Distributed Data Processing

# In JupyterHub notebook
from pyspark.sql.functions import col, count, avg, max, min
from pyspark.sql.types import StructType, StructField, StringType, IntegerType

# Process large dataset with Spark
large_df = spark.read.option("multiline", "true") \
.json("/path/to/large_dataset.json")

# Distributed aggregations
summary = large_df.groupBy("region") \
.agg(
count("*").alias("total_records"),
avg("sales").alias("avg_sales"),
max("sales").alias("max_sales"),
min("sales").alias("min_sales")
)

# Write results to distributed storage
summary.coalesce(1) \
.write \
.mode("overwrite") \
.option("header", "true") \
.csv("/path/to/output/summary")

# Show results
summary.show()

Collaborative Data Exploration

# Shared notebook accessible by multiple users
import seaborn as sns
import matplotlib.pyplot as plt

# Load shared dataset
shared_df = spark.read.table("shared_catalog.analysis_data")

# Convert to Pandas for detailed analysis
pandas_df = shared_df.sample(fraction=0.1).toPandas()

# Create visualizations
plt.figure(figsize=(12, 8))
sns.pairplot(pandas_df, hue='category')
plt.title('Data Exploration - Shared Analysis')
plt.savefig('/shared/analysis_results.png')
plt.show()

# Save insights for team
insights = pandas_df.describe()
insights.to_csv('/shared/dataset_insights.csv')
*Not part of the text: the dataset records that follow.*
Section Refinement.
Context {F : Type} (env : World F → World F) (locate : NocId → xy_pair → xy_pair) (now : F → Z) (arc_route : Route).
Context (q : BlackholeArcMessageQueue) (noc : NocId) (arc_core : xy_pair) (answers : list Z → list Z → Prop).
Context (Hcore : queue_arc_core q noc = Ok arc_core) (Hq : queue_ok q).
Let core := locate noc arc_core.
Context {fw : ArcFirmware env q core answers}.
Implicit Types (w : World F) (s : Queues).

(** The world is in a state of the abstract queues. *)
Definition holds w s : Prop :=
  represents q core w (requests s) (responses s) ∧ in_progress s = in_flight (firmware w).
Definition fw_steps : Queues → Queues → Prop := rtc (firmware_step answers).

Lemma fw_steps_trans s1 s2 s3 : fw_steps s1 s2 → fw_steps s2 s3 → fw_steps s1 s3.
Proof. unfold fw_steps. intros H1 H2. by etrans. Qed.

Lemma holds_env w s : holds w s → ∃ s', fw_steps s s' ∧ holds (env w) s' ∧ host_words_kept q core w (env w).
Proof.
  destruct s as [rq fl rs]. intros [Hrep Hfl]. cbn in *. subst fl.
  destruct (firmware_obeys w rq rs Hrep) as (rq' & rs' & Hsteps & Hrep' & Hkept).
  by exists (MkQueues rq' (in_flight (firmware (env w))) rs').
Qed.

Lemma kept_trans w1 w2 w3 :
  host_words_kept q core w1 w2 → host_words_kept q core w2 w3 → host_words_kept q core w1 w3.
Proof. intros H1 H2 k Hk. by rewrite H2, H1. Qed.

Lemma word_address_eq k : 0 ≤ k < 8 + 16 * size q → word_address q k = base_address q + 4 * k.
Proof. intros Hk. destruct Hq. unfold word_address. rewrite u64_small by lia. lia. Qed.
(* ===== verification/PcieDma.v ===== *)
(** * PcieDma

    DMA transfers, chunk by chunk through the staging buffer and the DMA window,
    are reads and writes of exactly the bytes asked for, or throw a timeout. The
    engine is an interface, [DmaEngine]: it runs the job that its registers hold
    when the doorbell is rung, at its own pace, and then signals. *)

From Stdlib Require Import ZArith Lia FunctionalExtensionality.
From stdpp Require Import base list list_numbers numbers strings gmap.
From S2P Require Import Prelude CoreTypes Tlb ArchTlbs TlbWindow DeviceAccess ArcQueueProperties PcieProtocol.

Local Open Scope Z_scope.

(** ** The host's memory *)

Lemma host_read_length a n m : length (host_read a n m) = n.
Proof. unfold host_read. rewrite length_map, length_seqZ. lia. Qed.
Lemma host_read_ext a n m m' : (∀ x, a ≤ x < a + Z.of_nat n → m x = m' x) → host_read a n m = host_read a n m'.
Proof.
  intros Hm. apply map_ext_in. intros x Hx. apply Hm. by apply list_elem_of_In, elem_of_seqZ in Hx.
Qed.
Lemma host_write_in a l m x : a ≤ x < a + vec_size l → host_write a l m x = nth (Z.to_nat (x - a)) l 0.
Proof. intros. unfold host_write. by rewrite decide_True. Qed.
Lemma host_write_out a l m x : ¬ (a ≤ x < a + vec_size l) → host_write a l m x = m x.
Proof. intros. unfold host_write. by rewrite decide_False. Qed.
Lemma host_read_write a l m : host_read a (length l) (host_write a l m) = l.
Proof.
  apply list_eq. intros k. unfold host_read. change (map ?f ?l) with (f <$> l). rewrite list_lookup_fmap.
  destruct (decide (k < length l)%nat) as [Hk|Hk].
  - rewrite lookup_seqZ_lt by lia. cbn. rewrite host_write_in by (unfold vec_size; lia).
    replace (Z.to_nat (a + Z.of_nat k - a)) with k by lia.
    symmetry. destruct (nth_lookup_or_length l k 0); [done|lia].
  - rewrite lookup_seqZ_ge by lia. by rewrite lookup_ge_None_2 by lia.
Qed.
Lemma low_high v : 0 ≤ v < 2 ^ 64 → low32 v + 2 ^ 32 * high32 v = v.
Proof.
  intros Hv. unfold low32, high32. change 0xFFFFFFFF with (Z.ones 32). rewrite !Z.land_ones, Z.shiftr_div_pow2 by lia.
  rewrite (Z.mod_small (v `div` 2 ^ 32)); [pose proof (Z.div_mod v (2 ^ 32)); lia|].
  split; [apply Z.div_pos; lia|apply Z.div_lt_upper_bound; lia].
Qed.

(** ** The engine *)

(** What a register holds, by the latest write. *)
Fixpoint reg (log : list (Z * Z)) (off : Z) : Z :=
  match log with [] => 0 | (o, v) :: log => if o =? off then v else reg log off end.

Record Job := MkJob {
  job_direction : DmaDirection; job_host : Z; job_axi : Z; job_size : Z; job_completion : Z; job_value : Z
}.
Definition pair64 (log : list (Z * Z)) (lo hi : Z) : Z := reg log lo + 2 ^ 32 * reg log hi.
Definition is_doorbell (strategy : DmaTransferStrategy) (off : Z) : bool :=
  match strategy with WormholeDmaTransfer => (off =? 0x10) || (off =? 0x30) | BlackholeDmaTransfer => off =? 0x104 end.
(** The job of a write to the doorbell, the latest write of the log: the
    registers of the engine's channel. *)
Definition programmed (strategy : DmaTransferStrategy) (log : list (Z * Z)) : option Job :=
  match log with
  | [] => None
  | (off, _) :: _ =>
      match strategy with
      | WormholeDmaTransfer =>
          if (off =? 0x10) && (reg log 0xc =? 1) then
            Some (MkJob D2H (pair64 log 0x214 0x218) (pair64 log 0x20c 0x210) (reg log 0x208) (pair64 log 0x60 0x64) (reg log 0x70))
          else if (off =? 0x30) && (reg log 0x2c =? 1) then
            Some (MkJob H2D (pair64 log 0x30c 0x310) (pair64 log 0x314 0x318) (reg log 0x308) (pair64 log 0xcc 0xd0) (reg log 0xdc))
          else None
      | BlackholeDmaTransfer =>
          if (off =? 0x104) && (reg log 0x100 =? 1) then
            Some (MkJob H2D (pair64 log 0x120 0x124) (pair64 log 0x128 0x12C) (reg log XFERSIZE_OFF_RDCH_0)
                    (pair64 log 0x190 0x194) (reg log 0x1A8))
          else None
      end
  end.
(* ===== verification/EthBroadcast.v ===== *)
(** * EthBroadcast

    [tt_device/ethernet_broadcast.cpp]: writes to all chips of a Wormhole
    cluster by commands to the Ethernet firmware of the chips with MMIO. A command carries
    a header of eight words: words 0 to 2 select the racks and shelves, word 3
    the chips of a shelf, word 4 excludes rows and columns. Words are C++ ints. *)

From Stdlib Require Import ZArith Lia.
From stdpp Require Import base list numbers strings gmap sets sorting.
From S2P Require Import Prelude CoreTypes ArchData BoardTypes ClusterState.

Local Open Scope Z_scope.

(** ** Ints *)

(** The result of an int operation. *)
Definition as_int (a : Z) : result Z := if bool_decide (- 2 ^ 31 ≤ a < 2 ^ 31) then Ok a else Err UndefinedBehaviour.
(** [a << n] of ints. *)
Definition int_shl (a n : Z) : result Z :=
  if bool_decide (0 ≤ n < 32 ∧ 0 ≤ a ∧ a * 2 ^ n < 2 ^ 32) then Ok (i32 (a * 2 ^ n)) else Err UndefinedBehaviour.
(** [a << n] of a uint32_t. *)
Definition uint_shl (a n : Z) : result Z :=
  if bool_decide (0 ≤ n < 32) then Ok (u32 (a * 2 ^ n)) else Err UndefinedBehaviour.

(** [v.at(i) |= bits]. *)
Definition or_at (i bits : Z) (v : list Z) : result (list Z) :=
  a ← vec_at v i; Ok (<[Z.to_nat i := i32 (Z.lor a bits)]> v).

(** ** State *)

Abbreviation Header := (list Z).
Abbreviation Headers := (gmap Z (list Header)).

Record EthernetBroadcast := MkBroadcast {
  single_remote_chip : bool;
  bc_chip_locations : gmap Z EthCoord;
  chip_to_mmio_chip : gmap Z Z;
  (** The handle of the RemoteCommunication object of a chip. *)
  mmio_remote_comms : gmap Z Z;
  bcast_header_cache : gmap (gset Z) Headers
}.

Definition new_broadcast (chip_locations : gmap Z EthCoord) (to_mmio : gmap Z Z) (comms : gmap Z Z) : EthernetBroadcast :=
  MkBroadcast false chip_locations to_mmio comms ∅.
(** [get_target_eth_coord().value()] is the optional coordinate of the target. *)
Definition new_single_broadcast (mmio_remote_comm : Z) (target : option EthCoord) : result EthernetBroadcast :=
  match target with
  | Some c => Ok (MkBroadcast true {[ 0 := c ]} {[ 0 := 0 ]} {[ 0 := mmio_remote_comm ]} ∅)
  | None => throw "bad optional access"
  end.
Definition refresh (chip_locations : gmap Z EthCoord) (to_mmio : gmap Z Z) (comms : gmap Z Z) (e : EthernetBroadcast)
  : EthernetBroadcast :=
  MkBroadcast (single_remote_chip e) chip_locations to_mmio comms ∅.

Definition set_cache (chips : gset Z) (hs : Headers) (e : EthernetBroadcast) : EthernetBroadcast :=
  MkBroadcast (single_remote_chip e) (bc_chip_locations e) (chip_to_mmio_chip e) (mmio_remote_comms e)
    (<[chips := hs]> (bcast_header_cache e)).

(** ** Headers *)

(** The masks of the target chips (by place in the shelf) of one MMIO chip. *)
Abbreviation Masks := (gmap Z Header).

Definition chip_mask (c : EthCoord) : result (Z * Z * Z) :=
  eight_x ← as_int (8 * ec_x c);
  physical_chip_id ← as_int (eight_x + ec_y c);
  let rack_word := u32 (Z.shiftr (ec_rack c) 2) in
  let rack_byte := u32 (Z.rem (ec_rack c) 4) in
  Ok (physical_chip_id, rack_word, rack_byte).

Definition first_mask (c : EthCoord) (physical_chip_id rack_word rack_byte : Z) : result Header :=
  s ← int_shl 1 (ec_shelf c);
  bits ← int_shl s rack_byte;
  m ← or_at rack_word bits (replicate 8 0);
  t ← int_shl 1 physical_chip_id;
  or_at 3 t m.
Definition further_mask (c : EthCoord) (rack_word rack_byte : Z) (m : Header) : result Header :=
  s ← int_shl 1 (ec_shelf c);
  bits ← uint_shl (u32 s) rack_byte;
  or_at rack_word bits m.

(** One target chip of the 1st level grouping. *)
Definition add_target (e : EthernetBroadcast) (chips_to_exclude : gset Z) (entry : Z * Z) (groups : gmap Z Masks)
  : result (gmap Z Masks) :=
  let '(chip, closest_mmio_chip) := entry in
  if bool_decide (chip ∈ chips_to_exclude) then Ok groups
  else
    match bc_chip_locations e !! chip with
    | None => Err OutOfRange
    | Some c =>
        '(physical_chip_id, rack_word, rack_byte) ← chip_mask c;
        let masks := default ∅ (groups !! closest_mmio_chip) in
        m ← match masks !! physical_chip_id with
            | None => first_mask c physical_chip_id rack_word rack_byte
            | Some m => further_mask c rack_word rack_byte m
            end;
        Ok (<[closest_mmio_chip := <[physical_chip_id := m]> masks]> groups)
    end.

(** The std::map of the 2nd level grouping, and its entries in key order. *)
Abbreviation Unions := (gmap (list Z) (Z * Header)).
Fixpoint lex_leb (a b : list Z) : bool :=
  match a, b with
  | [], _ => true
  | _ :: _, [] => false
  | x :: a, y :: b => (x <? y) || (x =? y) && lex_leb a b
  end.
Definition in_key_order (u : Unions) : list (list Z * (Z * Header)) :=
  merge_sort (λ p q, Is_true (lex_leb p.1 q.1)) (map_to_list u).

Definition add_union (mmio_chip : Z) (mask : Header) (u : Unions) : result Unions :=
  w0 ← vec_at mask 0; w1 ← vec_at mask 1; w2 ← vec_at mask 2;
  let header_hash := [mmio_chip; w0; w1; w2] in
  match u !! header_hash with
  | None => Ok (<[header_hash := (mmio_chip, mask)]> u)
  | Some (m, h) => w3 ← vec_at mask 3; h ← or_at 3 w3 h; Ok (<[header_hash := (m, h)]> u)
  end.

Definition push_header (entry : Z * Header) (hs : Headers) : Headers :=
  <[entry.1 := default [] (hs !! entry.1) ++ [entry.2]]> hs.

(** The first four words are inverted. *)
Definition invert_header (h : Header) : Header := map Z.lnot (take 4 h) ++ drop 4 h.

Section Headers.
Context `{Unordered}.

Definition make_headers (e : EthernetBroadcast) (chips_to_exclude : gset Z) : result Headers :=
  groups ← for_each (map_iter (chip_to_mmio_chip e)) (add_target e chips_to_exclude) ∅;
  unions ← for_each (map_iter groups)
    (λ '(mmio_chip, masks), for_each (map_iter masks) (λ '(_, mask), add_union mmio_chip mask)) ∅;
  let headers := foldl (λ hs '(_, entry), push_header entry hs) ∅ (in_key_order unions) in
  Ok (map invert_header <$> headers).

Definition get_ethernet_broadcast_headers (e : EthernetBroadcast) (chips_to_exclude : gset Z)
  : result (Headers * EthernetBroadcast) :=
  match bcast_header_cache e !! chips_to_exclude with
  | Some headers => Ok (headers, e)
  | None =>
      headers ← make_headers e chips_to_exclude;
      Ok (headers, set_cache chips_to_exclude headers e)
  end.

(** ** Writes *)

(** A call of [write_to_non_mmio] in broadcast mode. *)
Record Command := MkCommand { cmd_comm : Z; cmd_data : list Z; cmd_address : Z; cmd_header : Header }.

(** [mask |= 1 << (offset + i)] for the elements of a set. *)
Definition exclusion_mask (offset : Z) (excluded : gset Z) : result Z :=
  for_each (elements excluded) (λ i mask, b ← int_shl 1 (u32 (offset + i)); Ok (u32 (Z.lor mask b))) 0.

(** [header.at(4)] with the masks. *)
Definition set_exclusion (use_translated_coords : bool) (row_exclusion_mask col_exclusion_mask : Z) (h : Header)
  : result Header :=
  _ ← vec_at h 4;
  Ok (<[4%nat := i32 (Z.lor (Z.lor (if use_translated_coords then 0x8000 else 0) row_exclusion_mask) col_exclusion_mask)]> h).

(** The commands of one MMIO chip. The cached headers keep the exclusion masks. *)
Definition write_group (data : list Z) (address : Z) (chips_to_exclude : gset Z) (use_translated_coords : bool)
    (row_exclusion_mask col_exclusion_mask : Z) (group : Z * list Header) (st : list Command * EthernetBroadcast)
  : result (list Command * EthernetBroadcast) :=
  let '(mmio_chip, hs) := group in
  let '(sent, e) := st in
  '(sent, hs') ← for_each hs
    (λ h '(sent, hs'),
       h' ← set_exclusion use_translated_coords row_exclusion_mask col_exclusion_mask h;
       match mmio_remote_comms e !! mmio_chip with
       | None => Err OutOfRange
       | Some comm => Ok (sent ++ [MkCommand comm data address h'], hs' ++ [h'])
       end) (sent, []);
  let cached := default ∅ (bcast_header_cache e !! chips_to_exclude) in
  Ok (sent, set_cache chips_to_exclude (<[mmio_chip := hs']> cached) e).

(** Appends the commands to those that have been sent. *)
Definition ethernet_broadcast_write (data : list Z) (address : Z) (chips_to_exclude rows_to_exclude cols_to_exclude : gset Z)
    (use_translated_coords : bool) (st : list Command * EthernetBroadcast) : result (list Command * EthernetBroadcast) :=
  let '(sent, e) := st in
  '(headers, e) ← get_ethernet_broadcast_headers e chips_to_exclude;
  row_exclusion_mask ← exclusion_mask 0 rows_to_exclude;
  col_exclusion_mask ← exclusion_mask 16 cols_to_exclude;
  for_each (map_iter headers)
    (write_group data address chips_to_exclude use_translated_coords row_exclusion_mask col_exclusion_mask) (sent, e).
End Headers.

(** ** Exclusion by rows and columns *)

Definition translated_row_end : Z := wormhole.translated_coordinate_start_y + vec_size wormhole.TRANSLATED_TO_VIRTUAL_Y.
Definition translated_col_end : Z := wormhole.translated_coordinate_start_x + vec_size wormhole.TRANSLATED_TO_VIRTUAL_X.

(** The excluded rows (columns) lie in the coordinate space. *)
Definition check_space (start stop : Z) (use_translated_coords : bool) (what : string) (excluded : gset Z) : result unit :=
  for_each (elements excluded) (λ i _,
    umd_assert (if use_translated_coords then (start <=? i) && (i <? stop) else i <? start)
      (what +:+ " " +:+ to_string i +:+
       (if use_translated_coords then " must be in translated coordinate space." else " must be in NOC0 coordinate space."))) tt.

Definition to_virtual (start : Z) (table : list Z) (use_translated_coords : bool) (excluded : gset Z) : result (gset Z) :=
  for_each (elements excluded) (λ i s,
    v ← (if use_translated_coords then vec_at table (i - start) else Ok i); Ok ({[ v ]} ∪ s)) ∅.

(** Rows and columns of the virtual space. *)
Definition adjust_coordinates_for_ethernet_broadcast (rows_to_exclude columns_to_exclude : gset Z) (use_translated_coords : bool)
  : result (gset Z * gset Z) :=
  check_space wormhole.translated_coordinate_start_y translated_row_end use_translated_coords "Row" rows_to_exclude;;
  check_space wormhole.translated_coordinate_start_x translated_col_end use_translated_coords "Col" columns_to_exclude;;
  rows ← to_virtual wormhole.translated_coordinate_start_y wormhole.TRANSLATED_TO_VIRTUAL_Y use_translated_coords rows_to_exclude;
  cols ← to_virtual wormhole.translated_coordinate_start_x wormhole.TRANSLATED_TO_VIRTUAL_X use_translated_coords columns_to_exclude;
  Ok (rows, cols).

Definition tensix_or_eth_in_broadcast (cols_to_exclude : gset Z) : bool :=
  foldl (λ found col, found || bool_decide (col ∉ cols_to_exclude)) false wormhole.T6_X_LOCATIONS.

Definition valid_tensix_broadcast_grid (rows_to_exclude : gset Z) : bool :=
  let '(complete, empty) := foldl (λ '(complete, empty) row,
    (complete && bool_decide (row ∉ rows_to_exclude), empty && bool_decide (row ∈ rows_to_exclude)))
    (true, true) wormhole.T6_Y_LOCATIONS in
  complete || empty.

Definition unsafe_rows : gset Z := {[ 2; 3; 4; 8; 9; 10 ]}.

Section Broadcast.
Context `{Unordered}.

Definition broadcast_write_to_cluster (data : list Z) (address : Z) (chips_to_exclude rows_to_exclude columns_to_exclude : gset Z)
    (use_translated_coords : bool) (st : list Command * EthernetBroadcast) : result (list Command * EthernetBroadcast) :=
  umd_assert (negb (single_remote_chip st.2) || bool_decide (chips_to_exclude = ∅))
    "chips_to_exclude must be empty when EthernetBroadcast is constructed for a single remote chip.";;
  '(rows, cols) ← adjust_coordinates_for_ethernet_broadcast rows_to_exclude columns_to_exclude use_translated_coords;
  if bool_decide (0 ∉ cols) || bool_decide (5 ∉ cols) then
    umd_assert (negb (tensix_or_eth_in_broadcast cols))
      "Cannot broadcast to tensix/ethernet and DRAM simultaneously on Wormhole.";;
    st ← (if bool_decide (0 ∉ cols) then
            ethernet_broadcast_write data address chips_to_exclude (rows ∪ unsafe_rows) (cols ∪ {[ 5 ]}) false st
          else Ok st);
    if bool_decide (5 ∉ cols) then
      ethernet_broadcast_write data address chips_to_exclude rows (cols ∪ {[ 0 ]}) false st
    else Ok st
  else
    umd_assert (use_translated_coords || valid_tensix_broadcast_grid rows)
      "Must broadcast to all tensix rows when using noc0 coordinates.";;
    ethernet_broadcast_write data address chips_to_exclude rows cols use_translated_coords st.
End Broadcast.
💡 Key Insight: JupyterHub provides an essential web-based notebook environment that enables data scientists and ML engineers to perform interactive data analysis, build machine learning models, and execute distributed data processing workflows. As Phase 2 of the Databricks replacement project, it integrates seamlessly with Spark Kubernetes Operator to provide a complete alternative to Databricks workspace functionality.